EXERCISE REQUIREMENTS: Go through the records below and return each line that has "message" in it.
──────── THE RECORDS ────────
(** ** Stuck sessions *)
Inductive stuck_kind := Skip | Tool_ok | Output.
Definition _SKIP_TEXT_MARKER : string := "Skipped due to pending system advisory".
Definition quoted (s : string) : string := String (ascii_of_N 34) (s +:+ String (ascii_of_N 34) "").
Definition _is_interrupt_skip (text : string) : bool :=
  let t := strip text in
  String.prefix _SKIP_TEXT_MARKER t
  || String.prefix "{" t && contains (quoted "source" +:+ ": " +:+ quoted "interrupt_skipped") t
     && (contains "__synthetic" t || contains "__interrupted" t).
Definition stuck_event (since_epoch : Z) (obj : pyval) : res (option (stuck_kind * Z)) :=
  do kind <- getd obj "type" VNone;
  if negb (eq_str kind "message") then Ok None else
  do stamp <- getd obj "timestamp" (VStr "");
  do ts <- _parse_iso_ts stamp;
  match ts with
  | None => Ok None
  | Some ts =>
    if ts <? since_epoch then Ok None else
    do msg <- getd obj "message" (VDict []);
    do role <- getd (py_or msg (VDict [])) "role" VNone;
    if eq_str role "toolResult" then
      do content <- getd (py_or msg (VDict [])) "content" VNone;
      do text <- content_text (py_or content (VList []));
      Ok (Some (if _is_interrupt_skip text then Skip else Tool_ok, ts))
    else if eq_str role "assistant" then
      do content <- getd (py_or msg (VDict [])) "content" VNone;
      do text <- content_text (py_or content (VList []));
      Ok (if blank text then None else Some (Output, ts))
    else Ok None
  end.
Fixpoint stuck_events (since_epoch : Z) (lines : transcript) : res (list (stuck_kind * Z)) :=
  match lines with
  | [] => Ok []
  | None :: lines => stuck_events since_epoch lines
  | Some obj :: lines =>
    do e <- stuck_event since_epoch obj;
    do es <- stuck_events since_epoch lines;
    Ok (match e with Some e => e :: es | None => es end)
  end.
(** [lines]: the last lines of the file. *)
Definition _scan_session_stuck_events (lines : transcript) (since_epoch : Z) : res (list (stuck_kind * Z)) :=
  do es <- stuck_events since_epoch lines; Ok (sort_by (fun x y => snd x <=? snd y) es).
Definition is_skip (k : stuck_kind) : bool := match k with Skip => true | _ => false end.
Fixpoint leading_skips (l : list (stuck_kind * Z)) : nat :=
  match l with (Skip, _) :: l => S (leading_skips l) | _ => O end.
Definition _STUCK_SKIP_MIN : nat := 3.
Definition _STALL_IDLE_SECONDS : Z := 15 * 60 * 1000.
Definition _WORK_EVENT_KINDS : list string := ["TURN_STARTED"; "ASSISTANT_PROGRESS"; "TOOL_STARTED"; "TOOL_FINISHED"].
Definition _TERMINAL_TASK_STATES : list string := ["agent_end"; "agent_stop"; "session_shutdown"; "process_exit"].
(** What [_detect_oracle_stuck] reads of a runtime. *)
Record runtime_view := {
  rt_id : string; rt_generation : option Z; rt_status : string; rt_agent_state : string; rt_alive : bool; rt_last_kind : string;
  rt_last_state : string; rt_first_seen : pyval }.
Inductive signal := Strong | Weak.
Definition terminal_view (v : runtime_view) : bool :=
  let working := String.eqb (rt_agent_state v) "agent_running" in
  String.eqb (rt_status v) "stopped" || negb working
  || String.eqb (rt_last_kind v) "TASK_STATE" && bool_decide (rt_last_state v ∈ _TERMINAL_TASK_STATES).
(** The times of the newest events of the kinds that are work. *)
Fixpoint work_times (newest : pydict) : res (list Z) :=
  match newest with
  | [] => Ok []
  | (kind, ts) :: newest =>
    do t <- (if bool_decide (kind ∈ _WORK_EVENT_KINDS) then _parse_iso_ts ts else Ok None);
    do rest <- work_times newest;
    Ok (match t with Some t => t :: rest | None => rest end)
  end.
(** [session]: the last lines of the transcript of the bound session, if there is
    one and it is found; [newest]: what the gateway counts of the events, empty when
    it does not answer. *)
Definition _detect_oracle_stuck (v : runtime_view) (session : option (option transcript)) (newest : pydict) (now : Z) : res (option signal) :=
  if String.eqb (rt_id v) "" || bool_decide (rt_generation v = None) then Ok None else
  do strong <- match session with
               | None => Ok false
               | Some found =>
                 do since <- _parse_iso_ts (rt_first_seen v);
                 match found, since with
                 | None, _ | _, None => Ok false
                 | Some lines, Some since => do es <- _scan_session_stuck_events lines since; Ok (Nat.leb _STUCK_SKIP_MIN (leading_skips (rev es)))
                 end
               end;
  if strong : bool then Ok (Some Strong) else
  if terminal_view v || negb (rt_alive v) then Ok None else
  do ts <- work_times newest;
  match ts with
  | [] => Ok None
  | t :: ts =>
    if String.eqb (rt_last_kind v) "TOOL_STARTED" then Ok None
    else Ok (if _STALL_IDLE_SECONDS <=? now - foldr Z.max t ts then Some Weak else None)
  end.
────────
SOLUTION FOR THIS TASK:
  if negb (eq_str kind "message") then Ok None else
    do msg <- getd obj "message" (VDict []);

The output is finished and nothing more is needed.